Deep Learning based classification of ECG signals using RNN and LSTM Mechanism
Abstract
The Electrocardiogram (ECG) stands as a pivotal tool in cardiovascular disease diagnosis, widely embraced within clinical domains for its simplicity and effectiveness. This paper presents a novel method for classifying ECG signals by leveraging deep learning techniques, specifically Long Short-Term Memory (LSTM) networks enhanced with an attention mechanism. ECG signals encapsulate vital insights into cardiac activities and abnormalities, underscoring the importance of precise classification for diagnosing heart conditions. Conventional methods often confront with the intricate variability of ECG signals, prompting the exploration of sophisticated machine learning models. Within this framework, an attention mechanism is seamlessly integrated into the LSTM architecture, dynamically assigning significance to different segments of the input sequence.

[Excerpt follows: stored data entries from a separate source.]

Ltac fixed_key_last :=
  match goal with
  | |- key_last_char [?a; ?b; ?c] _ => apply (key_last_char_lit [a; b] c); reflexivity
  end.

Lemma key_class_disjoint (n n' : string) (k : list string) :
  In n (task_deps build_task) -> In n' (task_deps build_task) -> n <> n' ->
  key_class n k -> key_class n' k -> False.
Proof.
  intros Hn Hn' Hne. cbn in Hn, Hn'.
  destruct Hn as [<-|[<-|[<-|[<-|[<-|[]]]]]]; destruct Hn' as [<-|[<-|[<-|[<-|[<-|[]]]]]];
    try (exfalso; apply Hne; reflexivity); cbn; unfold style_min_css;
    intros H1 H2; repeat match goal with H : _ \/ _ |- _ => destruct H end; subst; try discriminate;
    match goal with
    | H : key_last_char ?k _, H' : key_last_char ?k _ |- _ => exact (key_last_char_neq k _ _ H H' ltac:(discriminate))
    | H : key_last_char ?k _ |- _ => eapply (key_last_char_neq k); [fixed_key_last|exact H|discriminate]
    end.
Qed.

Lemma src_files_spec (globs : list string) (tree : SrcTree) (v : VFile) :
  In v (src_files globs tree) ->
  exists g, In g globs /\ matches g (vf_path v) = true /\ vf_rel v = drop (List.length (glob_base g)) (vf_path v).
Proof.
  unfold src_files. assert (Hacc : forall v, In v ([] : list VFile) ->
    exists g, In g globs /\ matches g (vf_path v) = true /\ vf_rel v = drop (List.length (glob_base g)) (vf_path v))
    by (intros ? []).
  revert Hacc. generalize ([] : list VFile) as acc. intros acc Hacc.
  assert (Hg : forall g, In g globs -> In g globs) by auto. revert Hg. generalize globs at 1 3 as gs.
  intros gs Hg. revert acc Hacc. induction gs as [|g gs IH]; intros acc Hacc; [exact (Hacc v)|].
  cbn [foldl]. apply IH; [intros g' H; apply Hg; right; exact H|]. intros w Hw. apply in_app_or in Hw as [Hw|Hw]; [exact (Hacc w Hw)|].
  apply list_elem_of_In, list_elem_of_omap in Hw as ([path text] & _ & Hw). destruct (matches g path && _) eqn:E; [|discriminate].
  injection Hw as <-. apply andb_true_iff in E as [E _]. exists g. split; [apply Hg; left; reflexivity|]. auto.
Qed.

Lemma keys_dest_map_text (fs' fs : list VFile) (dir : list string) (k : list string) :
  map vf_rel fs' = map vf_rel fs ->
  In k (map fst (map (fun v => ((dir ++ vf_rel v)%list, vf_text v)) fs')) ->
  exists v, In v fs /\ k = (dir ++ vf_rel v)%list.
Proof.
  intros E Hk. rewrite map_map in Hk. cbn in Hk. apply in_map_iff in Hk as (v & <- & Hv).
  assert (Hr : In (vf_rel v) (map vf_rel fs)) by (rewrite <- E; apply in_map, Hv).
  apply in_map_iff in Hr as (w & Hw & Hin). exists w. split; [exact Hin|congruence].
Qed.

Lemma map_text_rel (f : string -> string) (fs : list VFile) : map vf_rel (map_text f fs) = map vf_rel fs.
Proof. unfold map_text. rewrite map_map. reflexivity. Qed.

(** A file the pattern [base/**/*.ext] selects keeps its last name below [dist/]. *)
Lemma dest_key_last (dir : list string) (g : string) (gs : list GSeg) (ts : list Tok) (path : list string)
    (P : ascii -> Prop) :
  parse_glob g = (gs ++ [GPart ts])%list -> List.length (glob_base g) <= count_parts gs ->
  (forall seg, seg_match ts seg = true -> exists c, P c /\ last_char_is c seg) ->
  matches g path = true -> exists c, P c /\ key_last_char (dir ++ drop (List.length (glob_base g)) path)%list c.
Proof.
  intros Hp Hb Hts Hm. unfold matches in Hm. rewrite Hp in Hm.
  destruct (glob_match_last _ _ _ Hm) as (pre & seg & -> & Hs & Hl).
  destruct (Hts seg Hs) as (c & Hc & Hlast). exists c. split; [exact Hc|].
  rewrite drop_app_le by lia. exists (dir ++ drop (List.length (glob_base g)) pre)%list, seg.
  split; [rewrite app_assoc; reflexivity|exact Hlast].
Qed.

(** The files of one pattern, through stages that keep their names, to [gulp.dest]. *)
Lemma dest_keys_glob (g : string) (tree : SrcTree) (fs' : list VFile) (dir k : list string) (P : ascii -> Prop)
    (gs : list GSeg) (ts : list Tok) :
  In k (map fst (map (fun v => ((dir ++ vf_rel v)%list, vf_text v)) fs')) ->
  parse_glob g = (gs ++ [GPart ts])%list -> List.length (glob_base g) <= count_parts gs ->
  (forall seg, seg_match ts seg = true -> exists c, P c /\ last_char_is c seg) ->
  map vf_rel fs' = map vf_rel (src_files [g] tree) ->
  exists c, P c /\ key_last_char k c.
Proof.
  intros Hk Hp Hb Hts E. destruct (keys_dest_map_text _ _ _ _ E Hk) as (v & Hv & ->).
  destruct (src_files_spec _ _ _ Hv) as (g' & [<-|[]] & Hm & ->). exact (dest_key_last dir g gs ts _ P Hp Hb Hts Hm).
Qed.

Ltac eff_cases Hw Hk :=
  match type of Hw with
  | context [run_source ?a ?b ?c] => destruct (run_source a b c) as [fs|] eqn:Es; [|discriminate]
  end;
  match type of Hw with
  | context [?f ?n] => match type of f with string -> option nat => destruct (f n) as [[|j]|] end
  end; [discriminate| |injection Hw as <-];
  [destruct (decide _); [injection Hw as <-; destruct Hk|discriminate]|].

(** Each task of [build] writes paths of its own class. *)
Lemma task_eff_keys (pg : Plugins) (now : JsDate) (tree : SrcTree) (fail : string -> option nat) (n : string)
    (ws : list (list string * string)) (k : list string) :
  In n (task_deps build_task) -> task_eff pg now tree fail n = Some ws -> In k (map fst ws) -> key_class n k.
Proof.
  intros Hn Hw Hk. cbn in Hn. destruct Hn as [<-|[<-|[<-|[<-|[<-|[]]]]]]; unfold task_eff in Hw;
    cbn [assoc gulpfile_tasks String.eqb Ascii.eqb Bool.eqb libraries_task app_task html_task css_task images_task
      task_body pl_source pl_stages] in Hw;
    eff_cases Hw Hk; cbn [pl_stages writes dest_writes run_stage fst] in Hk; cbn [key_class String.eqb Ascii.eqb Bool.eqb].
  - destruct fs; cbn in Hk; [destruct Hk|]. destruct Hk as [<-|[]]. reflexivity.
  - unfold run_source, bundle_source in Es. destruct (mapM _ _); [|discriminate]. injection Es as <-.
    cbn in Hk. destruct Hk as [<-|[<-|[]]]; [left|right]; reflexivity.
  - injection Es as <-. rewrite app_nil_r in Hk.
    destruct (dest_keys_glob "./src/**/*.html" tree _ ["dist"] k (fun c => c = "l"%char)
      [GPart (seg_toks "src" None); GGlobstar] (seg_toks "*.html" None) Hk eq_refl ltac:(cbn; lia)
      ltac:(intros seg Hs; exists "l"%char; split; [reflexivity|exact (seg_match_ext ".html" seg "l" eq_refl Hs)])
      ltac:(rewrite !map_text_rel; reflexivity)) as (c & -> & H). exact H.
  - injection Es as <-. destruct (src_files _ tree); cbn in Hk; [destruct Hk|]. destruct Hk as [<-|[]]. reflexivity.
  - injection Es as <-. rewrite app_nil_r in Hk.
    destruct (dest_keys_glob "./src/img/**/*.{png,gif,jpg,jpeg}" tree _ ["dist"; "img"] k (fun c => c = "g"%char \/ c = "f"%char)
      [GPart (seg_toks "src" None); GPart (seg_toks "img" None); GGlobstar] (seg_toks "*.{png,gif,jpg,jpeg}" None)
      Hk eq_refl ltac:(cbn; lia)
      ltac:(intros seg Hs; apply (seg_match_alt_ext ["png"; "gif"; "jpg"; "jpeg"]); [|exact Hs];
            intros a Ha; repeat destruct Ha as [<-|Ha]; try destruct Ha;
            eexists; (split; [|reflexivity]); auto)
      ltac:(rewrite !map_text_rel; reflexivity)) as (c & [-> | ->] & H); [left|right]; exact H.
Qed.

This adaptive mechanism permits the model to focus on relevant features for classification, thereby bolstering interpretability and performance by highlighting crucial aspects within the ECG signals. Experiments conducted on the MIT/BIH dataset have yielded compelling findings, boasting an impressive overall classification accuracy of 98.9%. Precision stands at 0.993, recall at 0.992, and the F1 score at 0.99, underscoring the robustness of the results. These findings underscore the potential of the proposed methodology in significantly enhancing ECG signal analysis, thereby facilitating more accurate diagnosis and treatment decisions in the realm of cardiac healthcare.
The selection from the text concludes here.